For all the propaganda about a Russian ‘invasion’ of Ukraine – which the German security service, the BND, dismissed as just that – it is clear that Putin has pressured and even replaced the leadership of the Donetsk and Lugansk Republics. Though far less powerful than his Western enemies he is the head of an imperialist power. His objective is to block the US and EU’s attempt to absorb Ukraine into Nato and the EU and to increase the economic and military squeeze on Russia.
So also he has sent weaponry and volunteers into east Ukraine, so that Kiev could not successfully crush the resistance, he has also done all he can to limit their independence. In short he only wants to maintain the two republics as bargaining chips in the conflict with the EU-Nato bloc. If Russia could agree a satisfactory arrangement with Germany and France, then it would sacrifice them without hesitation.

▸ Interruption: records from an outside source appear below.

(** The first case of schema_test.go: with its mocks, release v1.0.0
    has the decoded [jsonSchema] in the four fields, here for goroutines
    run in the orders 1, 3, 0, 2 and 3, 2, 1, 0. *)
Lemma GetTemplateSchema_ok_witness :
  fst (run (GetTemplateSchema [] Demo.unmarshal_json SchemaTest.g [1; 3; 0; 2] [3; 2; 1; 0]
              SchemaTest.templateName SchemaTest.releaseName) tt) =
    Ok (Schemas.mk (Schema.mk SchemaTest.jsonSchema SchemaTest.jsonSchema)
                   (Schema.mk SchemaTest.jsonSchema SchemaTest.jsonSchema)).
Proof.
  apply (GetTemplateSchema_ok [] Demo.unmarshal_json SchemaTest.g _ _ _ _ tt SchemaTest.release
           SchemaTest.gitlabLib SchemaTest.jsonSchema SchemaTest.jsonSchema SchemaTest.jsonSchema
           SchemaTest.jsonSchema); wit_hyp.
Defined.

(** From its [Add(4)], the read round of release javaapp/v1.0.0 reaches
    the state where [wgReadFile.Wait()] returns. *)
Lemma GetTemplateSchema_Wait_released_witness :
  exists slots, rtc (fstep (fun i (_ : ReadSlot) => readSlot Demo.lib Demo.release tt i))
                  (wgReadFile_start (replicate 4 ([], None))) (Running (WaitGroup.mk 0) [] slots).
Proof.
  destruct (GetTemplateSchema_Wait_released Demo.unmarshal_json Demo.lib Demo.release tt []
              (replicate 4 ([], None)) (replicate 4 ([], None))
              (wgReadFile_start (replicate 4 ([], None))) (wgUnmarshal_start (replicate 4 ([], None))))
    as [Hread _].
  exact (proj1 (Hread (rtc_refl _ _))).
Defined.
(* ===== verification/Config.v ===== *)
(** * The configuration loader (src/core/config/config.go)

    [LoadConfig] reads the configuration file, decodes it as YAML into a
    [Config], and then rewrites the two environment mappers: a key of
    [ArgoCDMapper] or [TektonMapper] may list several environments
    separated by commas, and each of them becomes a key of its own bound to
    the same value.  Reading the file and decoding YAML are I/O and a
    library; they are parameters.  Go's [range] over a map visits the
    entries in an unspecified order: the order is an argument, any
    permutation of the map's entries.

    [Split] is Go's [strings.Split(s, ",")], written from the standard
    library's contract: the pieces between the commas, an empty string
    giving one empty piece. *)

From stdpp Require Import base list strings gmap sets.
From Stdlib Require Import String Ascii.
From S2P Require Import Prelude Model.

(** [strings.Split(s, ",")] *)
Fixpoint Split (s : string) : list string :=
  match s with
  | EmptyString => [""%string]
  | String a s' =>
      let r := Split s' in
      if Ascii.eqb a ","%char then ""%string :: r
      else match r with
           | x :: rest => String a x :: rest
           | [] => [String a ""]
           end
  end.

Section Loader.
Context {ArgoCD Tekton Rest : Type}.

(** [config.Config]: the two mappers and the other sections, which
    [LoadConfig] passes through. *)
Record Config : Type := mk_config {
  ArgoCDMapper : gmap string ArgoCD;
  TektonMapper : gmap string Tekton;
  Others : Rest
}.

(** The loop of lines 56-62 (and 65-71): for each entry, in the order the
    map is ranged over, bind every comma-separated piece of the key. *)
Definition expandMapper {V} (entries : list (string * V)) : gmap string V :=
  foldl (fun acc kv => foldl (fun acc k => <[k := kv.2]> acc) acc (Split kv.1)) ∅ entries.

Definition LoadConfig (ReadFile : string -> result (list Init.Byte.byte) error)
    (Unmarshal : list Init.Byte.byte -> result Config error)
    (rangeArgoCD : gmap string ArgoCD -> list (string * ArgoCD))
    (rangeTekton : gmap string Tekton -> list (string * Tekton))
    (configFilePath : string) : result Config error :=
  match ReadFile configFilePath with
  | Error e => Error e
  | Ok data =>
      match Unmarshal data with
      | Error e => Error e
      | Ok config =>
          let config := mk_config (expandMapper (rangeArgoCD (ArgoCDMapper config)))
                          (TektonMapper config) (Others config) in
          Ok (mk_config (ArgoCDMapper config) (expandMapper (rangeTekton (TektonMapper config)))
                (Others config))
      end
  end.
End Loader.

(** ** Properties *)

(** No environment is listed by two keys of the mapper. *)
Definition keys_disjoint {V} (m : gmap string V) : Prop :=
  map_Forall (fun key1 _ => map_Forall (fun key2 _ =>
    key1 = key2 \/ Forall (fun k => k ∉ Split key2) (Split key1)) m) m.

#[export] Instance keys_disjoint_dec {V} (m : gmap string V) : Decision (keys_disjoint m).
Proof. unfold keys_disjoint. apply _. Defined.

Lemma keys_disjoint_unique {V} (m : gmap string V) k key1 key2 v1 v2 :
  keys_disjoint m -> m !! key1 = Some v1 -> m !! key2 = Some v2 ->
  k ∈ Split key1 -> k ∈ Split key2 -> key1 = key2.
Proof.
  intros Hd H1 H2 Hk1 Hk2. destruct (Hd key1 v1 H1 key2 v2 H2) as [|HF]; [done|].
  rewrite Forall_forall in HF. by destruct (HF k Hk1).
Qed.

Section ExpandProofs.
Context {V : Type}.
Implicit Types (l : list (string * V)) (m : gmap string V).

(** The entries whose key lists the environment [k]. *)
Local Abbreviation binds k := (fun kv : string * V => k ∈ Split kv.1).

Lemma bind_all_lookup (acc : gmap string V) ks v k :
  foldl (fun acc k => <[k := v]> acc) acc ks !! k = if bool_decide (k ∈ ks) then Some v else acc !! k.
Proof.
  revert acc. induction ks as [|k' ks IH]; intros acc; cbn; [done|]. rewrite IH.
  destruct (decide (k' = k)) as [->|Hne].
  - rewrite lookup_insert_eq. by repeat case_bool_decide; set_solver.
  - rewrite lookup_insert_ne by done. by repeat case_bool_decide; set_solver.
Qed.

(** The environment [k] is bound to the value of the last entry, in the
    order of the [range], whose key lists it. *)
Lemma expandMapper_lookup l k :
  expandMapper l !! k = snd <$> last (filter (binds k) l).
Proof.
  unfold expandMapper. induction l as [|kv l IH] using rev_ind; [done|].
  rewrite foldl_app, filter_app, filter_cons, filter_nil. cbn [foldl].
  rewrite bind_all_lookup, IH. case_decide as Hk.
  - rewrite bool_decide_true by done. by rewrite last_app, last_cons.
  - rewrite bool_decide_false by done. by rewrite app_nil_r.
Qed.

(** When no two keys of [m] list the same environment, the entries that
    list [k] are at most one. *)
Lemma binds_at_most_one m l k :
  l ≡ₚ map_to_list m ->
  (forall key1 key2 v1 v2, m !! key1 = Some v1 -> m !! key2 = Some v2 ->
     k ∈ Split key1 -> k ∈ Split key2 -> key1 = key2) ->
  List.length (filter (binds k) l) <= 1.
Proof.
  intros Hl Hdis. assert (NoDup (filter (binds k) l)) as Hnd.
  { apply NoDup_filter. rewrite Hl. apply NoDup_map_to_list. }
  destruct (filter (binds k) l) as [|[k1 v1] [|[k2 v2] rest]] eqn:Hf; cbn; [lia|lia|].
  exfalso. assert ((k1, v1) ∈ filter (binds k) l /\ (k2, v2) ∈ filter (binds k) l)
    as [[H1 Hin1]%list_elem_of_filter [H2 Hin2]%list_elem_of_filter] by (rewrite Hf; set_solver).
  rewrite Hl, elem_of_map_to_list in Hin1, Hin2. cbn in H1, H2.
  pose proof (Hdis k1 k2 v1 v2 Hin1 Hin2 H1 H2) as <-. simplify_eq.
  apply NoDup_cons in Hnd as [Hnot _]. set_solver.
Qed.

(** Any entry can be put last in the range: its value then wins for every
    environment its key lists. *)
Lemma expandMapper_last_wins m key v k :
  m !! key = Some v -> k ∈ Split key ->
  exists l, l ≡ₚ map_to_list m /\ expandMapper l !! k = Some v.
Proof.
  intros Hkey Hk. apply elem_of_map_to_list, elem_of_Permutation in Hkey as [l' Hp].
  exists (l' ++ [(key, v)]). split.
  - rewrite Hp. solve_Permutation.
  - rewrite expandMapper_lookup, filter_app, filter_cons_True, filter_nil by done.
    by rewrite last_app, last_cons.
Qed.

Lemma expandMapper_lookup_Some m l k v :
  keys_disjoint m -> l ≡ₚ map_to_list m ->
  expandMapper l !! k = Some v <-> exists key, m !! key = Some v /\ k ∈ Split key.
Proof.
  intros Hd Hl. rewrite expandMapper_lookup.
  pose proof (binds_at_most_one m l k Hl ltac:(eauto using keys_disjoint_unique)) as Hlen.
  split.
  - intros ([key v'] & Hlast & Hv)%fmap_Some. cbn in Hv. subst v'. apply last_Some_elem_of in Hlast.
    apply list_elem_of_filter in Hlast as [Hk Hin]. rewrite Hl, elem_of_map_to_list in Hin. eauto.
  - intros (key & Hkey & Hk). assert ((key, v) ∈ filter (binds k) l) as Hin.
    { apply list_elem_of_filter. split; [done|]. rewrite Hl. by apply elem_of_map_to_list. }
    destruct (filter (binds k) l) as [|x [|y rest]]; cbn in Hlen |- *; [set_solver| |lia].
    apply list_elem_of_singleton in Hin as <-. done.
Qed.
End ExpandProofs.

Section LoadProofs.
Context {ArgoCD Tekton Rest : Type}.
Context (ReadFile : string -> result (list Init.Byte.byte) error)
        (Unmarshal : list Init.Byte.byte -> result (Config (ArgoCD:=ArgoCD) (Tekton:=Tekton) (Rest:=Rest)) error).
Implicit Types (rA : gmap string ArgoCD -> list (string * ArgoCD))
               (rT : gmap string Tekton -> list (string * Tekton)).

(** C19: when the file is read and decoded and no environment is listed by
    two keys of a mapper, [LoadConfig] binds each environment named in a
    comma-separated key to that key's value, and nothing else, in both
    mappers, and passes the other sections through unchanged. *)
Theorem LoadConfig_expands rA rT path data config :
  ReadFile path = Ok data -> Unmarshal data = Ok config ->
  rA (ArgoCDMapper config) ≡ₚ map_to_list (ArgoCDMapper config) ->
  rT (TektonMapper config) ≡ₚ map_to_list (TektonMapper config) ->
  keys_disjoint (ArgoCDMapper config) -> keys_disjoint (TektonMapper config) ->
  exists config', LoadConfig ReadFile Unmarshal rA rT path = Ok config' /\
    Others config' = Others config /\
    (forall env v, ArgoCDMapper config' !! env = Some v <->
       exists key, ArgoCDMapper config !! key = Some v /\ env ∈ Split key) /\
    (forall env v, TektonMapper config' !! env = Some v <->
       exists key, TektonMapper config !! key = Some v /\ env ∈ Split key).
Proof.
  intros Hread Hdec HA HT DA DT. unfold LoadConfig. rewrite Hread, Hdec.
  eexists. split; [reflexivity|]. cbn. split; [done|].
  split; intros env v; by apply expandMapper_lookup_Some.
Qed.

(** C30: when two keys of the Tekton mapper list the same environment,
    the value the environment gets depends on the order of the [range]:
    for each of the two keys there is an order of the map's entries under
    which [LoadConfig] binds the environment to that key's value. *)
Theorem LoadConfig_overlapping_keys_order_dependent rA path data config key1 key2 v1 v2 env :
  ReadFile path = Ok data -> Unmarshal data = Ok config ->
  TektonMapper config !! key1 = Some v1 -> TektonMapper config !! key2 = Some v2 ->
  env ∈ Split key1 -> env ∈ Split key2 ->
  exists l1 l2 c1 c2, l1 ≡ₚ map_to_list (TektonMapper config) /\
    l2 ≡ₚ map_to_list (TektonMapper config) /\
    LoadConfig ReadFile Unmarshal rA (fun _ => l1) path = Ok c1 /\
    LoadConfig ReadFile Unmarshal rA (fun _ => l2) path = Ok c2 /\
    TektonMapper c1 !! env = Some v1 /\ TektonMapper c2 !! env = Some v2.
Proof.
  intros Hread Hdec H1 H2 Hk1 Hk2. unfold LoadConfig. rewrite Hread, Hdec.
  destruct (expandMapper_last_wins _ _ _ _ H1 Hk1) as (l1 & Hp1 & Hl1).
  destruct (expandMapper_last_wins _ _ _ _ H2 Hk2) as (l2 & Hp2 & Hl2).
  exists l1, l2. do 2 eexists. by split_and!.
Qed.
End LoadProofs.

(** ** Witnesses *)

Module Demo.
Definition tekton : gmap string nat := {[ "dev,test"%string := 1; "prod"%string := 2 ]}.
Definition argocd : gmap string nat := {[ "dev"%string := 3 ]}.
Definition config : Config (ArgoCD:=nat) (Tekton:=nat) (Rest:=unit) := mk_config argocd tekton tt.
Definition ReadFile (path : string) : result (list Init.Byte.byte) error :=
  if String.eqb path "config.yaml" then Ok [] else Error (ErrBackend "no such file or directory").
Definition Unmarshal (_ : list Init.Byte.byte) : result (Config (ArgoCD:=nat) (Tekton:=nat) (Rest:=unit)) error :=
  Ok config.
(** A Tekton mapper whose keys "dev,test" and "test,prod" both list "test". *)
Definition tekton_overlap : gmap string nat := {[ "dev,test"%string := 1; "test,prod"%string := 2 ]}.
Definition Unmarshal_overlap (_ : list Init.Byte.byte) :
    result (Config (ArgoCD:=nat) (Tekton:=nat) (Rest:=unit)) error :=
  Ok (mk_config argocd tekton_overlap tt).
End Demo.

Lemma LoadConfig_expands_witness :
  exists config', LoadConfig Demo.ReadFile Demo.Unmarshal map_to_list map_to_list "config.yaml" = Ok config' /\
    Others config' = tt /\
    (forall env v, ArgoCDMapper config' !! env = Some v <->
       exists key, Demo.argocd !! key = Some v /\ env ∈ Split key) /\
    (forall env v, TektonMapper config' !! env = Some v <->
       exists key, Demo.tekton !! key = Some v /\ env ∈ Split key).
Proof.
  apply (LoadConfig_expands Demo.ReadFile Demo.Unmarshal map_to_list map_to_list "config.yaml" []
           Demo.config); try reflexivity.
  all: apply (bool_decide_unpack _); vm_compute; reflexivity.
Defined.

Lemma LoadConfig_overlapping_keys_order_dependent_witness :
  exists l1 l2 c1 c2, l1 ≡ₚ map_to_list Demo.tekton_overlap /\ l2 ≡ₚ map_to_list Demo.tekton_overlap /\
    LoadConfig Demo.ReadFile Demo.Unmarshal_overlap map_to_list (fun _ => l1) "config.yaml" = Ok c1 /\
    LoadConfig Demo.ReadFile Demo.Unmarshal_overlap map_to_list (fun _ => l2) "config.yaml" = Ok c2 /\
    TektonMapper c1 !! "test"%string = Some 1 /\ TektonMapper c2 !! "test"%string = Some 2.
Proof.
  apply (LoadConfig_overlapping_keys_order_dependent Demo.ReadFile Demo.Unmarshal_overlap map_to_list
           "config.yaml" [] (mk_config Demo.argocd Demo.tekton_overlap tt) "dev,test" "test,prod");
    try reflexivity; apply (bool_decide_unpack _); vm_compute; reflexivity.
Defined.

However the very existence of ‘people’s republics’ whose defence still rests largely on militias of local workers, and whose leadership is obliged to make demagogic attacks on the oligarchs and who positively reference the social gains working people secured in the USSR, is not a scenario Putin wants to give legitimacy to. Coopting and ensuring that the compliant leaders who are prepared to work with the patronage networks of Ukrainian oligarchs established in the east amongst the local state, government and security forces is important.
The struggle by the forces of Donetsk and Lugansk remains a justified defence of the democratic rights of the people of the region not to be forcibly retained in a state run by fascists and nationalists. This remains a progressive fight independent of the Great Russian nationalist and socially reactionary politics of the leaders of the DPR and LPR.
The biggest fly in the ointment for Washington’s plans to turn Ukraine into a US protectorate – greater than a regime of kleptocrats whose armed forces cannot defeat a greatly outnumbered and less well armed militia – is Ukraine’s collapsing economy. It can hardly rely on Germany and the EU states in the middle of the Greek crisis to bail out and sustain Ukraine – a country with four times the latter’s population.
The economic reforms demanded by the EU and the IMF spell disaster for Ukraine, east and west. Debt bondage, privatization and closures, the takeover of Ukraine’s best agricultural land by the likes of Monsanto, will mean increased misery. For this reason a united movement against the pillage of the country needs to be built up which can expose the mirage of European prosperity and drive the Maidan fraudsters like Nuland’s appointee Yatsenyuk from power and heal the rifts in the Ukrainian working class.
The dire and deteriorating economic conditions require a united workers’ movement to fight for economic social and political rights; a movement whose goal should be a workers’ government. Such a regime, based on workers’ councils, could expropriate the oligarchs, disarm and crush the fascist gangs, meet the masses’ urgent needs for jobs and a living income, and reach out the hand of solidarity to the workers of Russia  and the European Union alike.
There is one major obstacle to this; if Poroshenko and Yatsenyuk are able, with US assistance, to renew the offensive against Donetsk. Therefore – whilst doing all in their power to reach out to their western sisters and brothers – the working class of the East must hang on to their weapons.